▶ Problem description
Going through the data below, find how many lines include the word "args", and reply with that number alone.

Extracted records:
(** ** The answers Core accepts *)

Lemma accepted_answer mode hash out sequence receipt before bytes rc :
  mode ∈ answering_modes -> byte_string 32 hash -> is_u64 out -> is_u64 sequence ->
  (forall b, before <> Some (generated_engine_ID, b)) ->
  encode_receipt {| gr_request_hash := hash; gr_amount_out := out;
                    gr_state_sequence := sequence |} = Ok receipt ->
  answer mode before receipt = Some (generated_engine_ID, bytes) ->
  decode_receipt bytes = Ok rc -> gr_request_hash rc = hash ->
  mode ∈ [MODE_ACCEPT; MODE_ZERO_OUTPUT; MODE_OVERSIZED_OUTPUT] /\
  gr_amount_out rc = out /\ gr_state_sequence rc = sequence.
Proof.
  intros Hm Hhash Ho Hs Hb He Ha Hdec Hh.
  set (r := {| gr_request_hash := hash; gr_amount_out := out; gr_state_sequence := sequence |}) in *.
  assert (engine_receipt_wf r) as Hwf by (repeat constructor; done || apply Hhash || apply Ho || apply Hs).
  rewrite generated_encode_receipt_ok in He by done. apply Ok_inj in He as <-.
  pose proof (generated_receipt_prefix _ _ Hdec) as [Hl Hprefix].
  pose proof (generated_receipt_prefix _ _ (generated_decode_receipt_ok r Hwf)) as [Hlen Hlayout].
  pose proof (generated_decode_receipt_ok r Hwf) as Hr.
  remember (engine_receipt_layout r) as layout eqn:E. clear E. rewrite Hh in Hprefix.
  change (gr_request_hash r) with hash in Hlayout.
  assert (forall i, (i < 41)%nat -> bytes <> flip_bit i layout) as Hflip.
  { intros i Hi ->. apply (flip_bit_prefix i 41 layout); [done | | congruence].
    rewrite Hlen. unfold ENGINE_RECEIPT_LEN. lia. }
  assert (bytes = layout -> gr_amount_out rc = out /\ gr_state_sequence rc = sequence) as Hsame
    by (intros ->; rewrite Hr in Hdec; by injection Hdec as <-).
  unfold answering_modes in Hm. rewrite !elem_of_cons in Hm. unfold answer in Ha.
  destruct Hm as [->|[->|[->|[->|[->|[->|[->|[->|[->|Hm]]]]]]]]]; cbn -[flip_bit app take length Nat.sub] in Ha;
    try (by apply not_elem_of_nil in Hm); try (by destruct (Hb bytes)).
  1-3: split; [set_solver | apply Hsame; congruence].
  all: exfalso.
  - apply (Hflip 9%nat); [lia | congruence].
  - assert (bytes = take (length layout - 1) layout) as -> by congruence.
    rewrite length_take, Hlen in Hl. discriminate Hl.
  - apply (Hflip 0%nat); [lia | congruence].
  - apply (Hflip 8%nat); [lia | congruence].
  - assert (bytes = layout ++ [0]) as -> by congruence.
    rewrite length_app, Hlen in Hl. discriminate Hl.
Qed.

(** ** Core and its engine *)

Section ClosedLoop.
Context `{Runtime} {C : CoreConfig} `{Introspection} (cpi : Cpi) (escalation_data : list Z).

Lemma generated_state_not_settled a :
  NoDup (generated_fixed_keys a) ->
  ai_key (ev_engine_state (ge_env a)) ∉ settlement_keys (ge_env a).
Proof.
  intros Hnd.
  assert (NoDup (settlement_keys (ge_env a) ++ [ai_key (ev_engine_state (ge_env a))])) as Hn.
  { eapply sublist_NoDup; [exact Hnd|]. unfold generated_fixed_keys, settlement_keys; simpl.
    solve_sublist. }
  apply NoDup_app in Hn as (_ & Hd & _). intros Hin. apply (Hd _ Hin). set_solver.
Qed.

(** The engine's side of the one CPI a settlement makes. *)
Lemma generated_cpi_run w a remaining opaque request w1 :
  runs invoke_signed generated_engine_ID EVALUATE_DISCRIMINATOR
    (evaluate_handler cpi escalation_data) ->
  ai_key (ev_engine_program (ge_env a)) = generated_engine_ID ->
  engine_request_wf request ->
  generated_invoke w a remaining opaque request = Ok w1 ->
  exists accounts state sysvar rest s q payload receipt w2 w3,
    ai_key state = ai_key (ev_engine_state (ge_env a)) /\
    EvaluationRun cpi (enter w) accounts (engine_request_layout request) w3 state sysvar rest s
      request q payload receipt w2 /\
    w1 = leave w w3.
Proof.
  intros Hruns Hid Hwf Hi. unfold generated_invoke, wire in Hi. inv_guarded.
  match goal with H : encode_evaluate_instruction _ = Ok _ |- _ =>
    apply encode_evaluate_layout in H as [Hv ->]; [|done] end.
  pose proof (Hruns _ (generated_instruction a opaque _) _ _ _ _ Hid eq_refl Hi)
    as (accounts & w3 & Hacc & Hrun & ->).
  apply callee_accounts_keys in Hacc.
  apply generated_handler_Ok in Hrun
    as (state & sysvar & rest & s & request' & q & payload & receipt & w2 & Hrun).
  pose proof (er_accounts _ _ _ _ _ _ _ _ _ _ _ _ _ _ Hrun) as ->.
  pose proof (er_request _ _ _ _ _ _ _ _ _ _ _ _ _ _ Hrun) as Hdec.
  rewrite take_ge, generated_decode_request_ok in Hdec
    by (done || by rewrite generated_engine_request_length).
  apply Ok_inj in Hdec as <-. injection Hacc as Hk _.
  do 10 eexists. split_and!; [exact Hk | exact Hrun | reflexivity].
Qed.

Lemma generated_request_fields e args h ch n request :
  generated_engine_request e args h ch n = Ok request ->
  gq_request_hash request = h /\ gq_market request = key (ev_market e) /\
  gq_engine_revision request = m_engine_revision (acc_data (ev_market e)) /\
  gq_amount_in request = ga_amount_in args /\
  gq_accounted_input_before request = d_accounted_a (acc_data (ev_domain e)) /\
  gq_accounted_output_before request = d_accounted_b (acc_data (ev_domain e)) /\
  gq_capability_hash request = ch.
Proof.
  unfold generated_engine_request, wire, new_engine_request. intros Hq. inv_guarded.
  match goal with H : canonical_payload _ = Ok ?p |- _ => destruct p end. inv_guarded.
  by split_and!.
Qed.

▶ Answer space
3